Daytona Beach, Florida to be exact. Small but fetid town on the East coast of the state, located in Volusia County. If you haven't been to Florida, my best examples for comparison would be Ocean City or Virginia Beach. This is actually a fairly quiet town except for approxiamately four times a year: either Bike Week or Biketoberfest, Spring Break, or any of the numerous hated Nascar races at the Daytona International Speedway. I don't have much else to say about the place other than I was born there and believe me when I say you only wanna visit, you don't want to live there. Oh, and try to go when you can see the bikes.

I'm not a big fan of living in Daytona, even though my parents love the place and would probably try to move there if they didn't have decent jobs in South Florida. It's a part of North Florida that's firmly locked in the deathgrip of The South. If you like down home kinds of people, then Daytona might be your paradise. Otherwise, it'll get on your nerves pretty quickly.

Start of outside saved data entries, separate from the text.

(** Where the groups of a service are, as seen from one of its processes. *)
Lemma service_root_sound current root :
  service_root current = Some root ->
  current = root ++ ["_daemon"] \/
  exists dir k role, current = root ++ [dir; role] /\ slot_of dir = Some k /\ (role = "supervisor" \/ role = "workload").
Proof.
  unfold service_root. destruct (last current) as [name|] eqn:El; [|done]. simpl.
  case_bool_decide as Hd; [subst; intros Hp; left; by apply parent_last|].
  destruct (bool_decide (name = "supervisor") || bool_decide (name = "workload")) eqn:Hr; [|done].
  destruct (parent_of current) as [session|] eqn:Es; [|done]. simpl.
  destruct (last session) as [dir|] eqn:Ed; [|done]. simpl. destruct (slot_of dir) as [k|] eqn:Ek; [|done]. simpl.
  intros Hp. right. exists dir, k, name. split; [|split; [done|]].
  - rewrite (parent_last _ _ _ El Es), (parent_last _ _ _ Ed Hp). by rewrite <- app_assoc.
  - apply orb_true_iff in Hr as [Hr|Hr]; apply bool_decide_eq_true in Hr; auto.
Qed.

(** A launcher is placed in its own slot's group of the service it is in, and only from
    inside the daemon's group or a session's. *)
Theorem placement_stays current slot role target :
  placement_target current slot role = Some target ->
  exists root, service_root current = Some root /\ (slot <> 0)%Z /\
    target = root ++ [session_dir slot; match role with Supervisor => "supervisor" | Workload => "workload" end].
Proof.
  unfold placement_target. destruct (service_root current) as [root|]; [|done]. simpl.
  unfold session_paths. destruct (Z.eqb_spec slot 0); [done|]. intros [= <-]. exists root. split; [done|split; [done|]].
  destruct role; simpl; by rewrite <- app_assoc.
Qed.

(** ** Removing a session *)

(** The name of a directory in a listing. *)
Definition dir_name (e : entry) : option string :=
  match e with Ok (n, Ok K_dir) => Some n | _ => None end.

Definition readable (e : entry) : Prop := match e with Ok (_, Ok _) => True | _ => False end.

(** A listing of [p] when the directories are [fs]: the directories in it, in any order,
    and any files. *)
Definition listing (fs : gset path) (p : path) (entries : list entry) : Prop :=
  Forall readable entries /\ NoDup (omap dir_name entries) /\
  forall n, n ∈ omap dir_name entries <-> p ++ [n] ∈ fs.
(* ===== verification/Routes.v ===== *)
(** * The router's HTTP surface

    [crates/amber-router/src/routes.rs], [admin.rs], [state.rs] and the rest of
    [live.rs]: which request reaches what, behind which token.  A request is handled
    whole; the network, the clock and the wake-ups of [Proxy]'s walk are arguments, and
    so are serde's parsers.  Texts of errors are left out. *)
From S2P Require Import Prelude Health RouterConfig Upstream Selector Proxy Slots.
From S2P Require Search.

Record AppState := mk_state {
  as_registry : Registry;
  as_selector : Selector;
  as_admission : nat;
  as_auth_token : option string;
  as_max_body_bytes : Z }.

(** [AppState::new]; [None] is the panic of [Registry::build]. *)
Definition new_state (cfg : Config) : option AppState :=
  g ← build cfg;
  Some (mk_state g (Selector.new g) (Z.to_nat (s_queue_capacity (c_server cfg)))
          (s_auth_token (c_server cfg)) (s_max_body_bytes (c_server cfg))).

(** [lv_store]: the state root's file, when there is one. *)
Record Live := mk_live {
  lv_current : AppState;
  lv_store : option Store;
  lv_server : ServerConfig;
  lv_started : Z;
  lv_port : Z }.

Definition set_current (s : AppState) (lv : Live) : Live :=
  mk_live s (lv_store lv) (lv_server lv) (lv_started lv) (lv_port lv).
Definition set_store (st : Store) (lv : Live) : Live :=
  mk_live (lv_current lv) (Some st) (lv_server lv) (lv_started lv) (lv_port lv).
Definition set_selector (sel : Selector) (lv : Live) : Live :=
  let s := lv_current lv in
  set_current (mk_state (as_registry s) sel (as_admission s) (as_auth_token s) (as_max_body_bytes s)) lv.
(** C4.  For a document with at least one page whose serialized size is at
    most the budget, no prefix of it measuring more than the whole,
    [split_pdf_by_size] returns normally having written exactly one
    file, the numbered chunk [<stem>_part01<suffix>] holding every
    page; it does not delete the original and reports that no
    splitting was needed. *)
Theorem split_fitting_document input_path size_mb (pages : list P) :
  read_pdf input_path = Ok pages ->
  pages <> [] ->
  (forall j, (0 < j <= length pages)%nat ->
     written_size (take j pages) <= written_size pages) ->
  (inject_Z (written_size pages) <= size_mb * 1024 * 1024)%Q ->
  let out := run_split input_path size_mb in
  out.1 = Ok tt /\
  written out.2 = [ChunkFile 1 (chunk_filename input_path 1) pages] /\
  original_removed out.2 = false /\
  message out.2 = Some NoSplittingNeeded.
Proof.
  intros Hread Hne Hmono Hfit.
  destruct (run_split_spec input_path size_mb pages Hread)
    as (s & -> & Hcat & Hok & Hnum & _ & Hone & Hrm & Hmsg).
  simpl.
  assert (prefixes_fit (size_mb * 1024 * 1024)%Q pages) as Hall.
  { intros j Hj. apply exceeds_false.
    eapply Qle_trans; [|exact Hfit]. rewrite <- Zle_Qle. by apply Hmono. }
  specialize (Hone Hall).
  destruct (written s) as [|c [|c' cs]] eqn:Hw; simpl in *; [done| |lia].
  unfold chunk_pages_concat in Hcat. simpl in Hcat.
  rewrite app_nil_r in Hcat.
  destruct (Hnum 0%nat c eq_refl) as [Hno Hname].
  destruct c as [no name ps]. simpl in *. subst.
  by rewrite Hrm, Hmsg.
Qed.

(** C9.  For a document without pages, [split_pdf_by_size] returns normally,
    writes no chunk file, does not delete the original and reports
    that no splitting was needed. *)
Theorem split_empty_document input_path size_mb :
  read_pdf input_path = Ok [] ->
  let out := run_split input_path size_mb in
  out.1 = Ok tt /\
  written out.2 = [] /\
  original_removed out.2 = false /\
  message out.2 = Some NoSplittingNeeded.
Proof.
  intros Hread.
  destruct (run_split_spec input_path size_mb [] Hread)
    as (s & -> & _ & _ & _ & Hnil & _ & Hrm & Hmsg).
  simpl. rewrite Hrm, Hmsg, (Hnil eq_refl). done.
Qed.

End SplitterFacts.

(* ===================================================================== *)
(** * Facts about [compress_pdf]                                           *)
(* ===================================================================== *)

Section CompressorFacts.
Context `{Zlib} `{Pillow} `{Storage}.

Lemma compress_pdf_returns input_path output_path level remove chunk_size :
  exists b,
    compress_pdf input_path output_path level remove chunk_size = Ok b.
Proof.
  unfold compress_pdf, rtry.
  destruct (compress_try _ _ _ _ _); eauto.
Qed.

Lemma compress_pdf_raise input_path output_path level remove chunk_size e :
  compress_try input_path output_path level remove chunk_size = Raise e ->
  compress_pdf input_path output_path level remove chunk_size = Ok false.
Proof. intros Hr. unfold compress_pdf. by rewrite Hr. Qed.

That said, one thing I do like about Daytona is the beach itself. Daytona Beach's sandbars are ridiculously wide, and so firmly packed that you can actually drive on them as if they were pavement. In Hallandale Beach, my sort-of hometown, all the high-rise developments on the coast have basically eaten away the shoreline, to the point where the beach itself is only a few yards wide in some places... and that sort of thing happens all over South Florida. Daytona actually had foresight, and enacted zoning codes to cut off high-rise development within a certain distance of the water (a mile, iirc), so that the hotels and condos you see on the shore there are only a few stories high: hardly enough to lead to large-scale erosion.

The water's warm, and the sand's wide. Now that's what Florida's all about.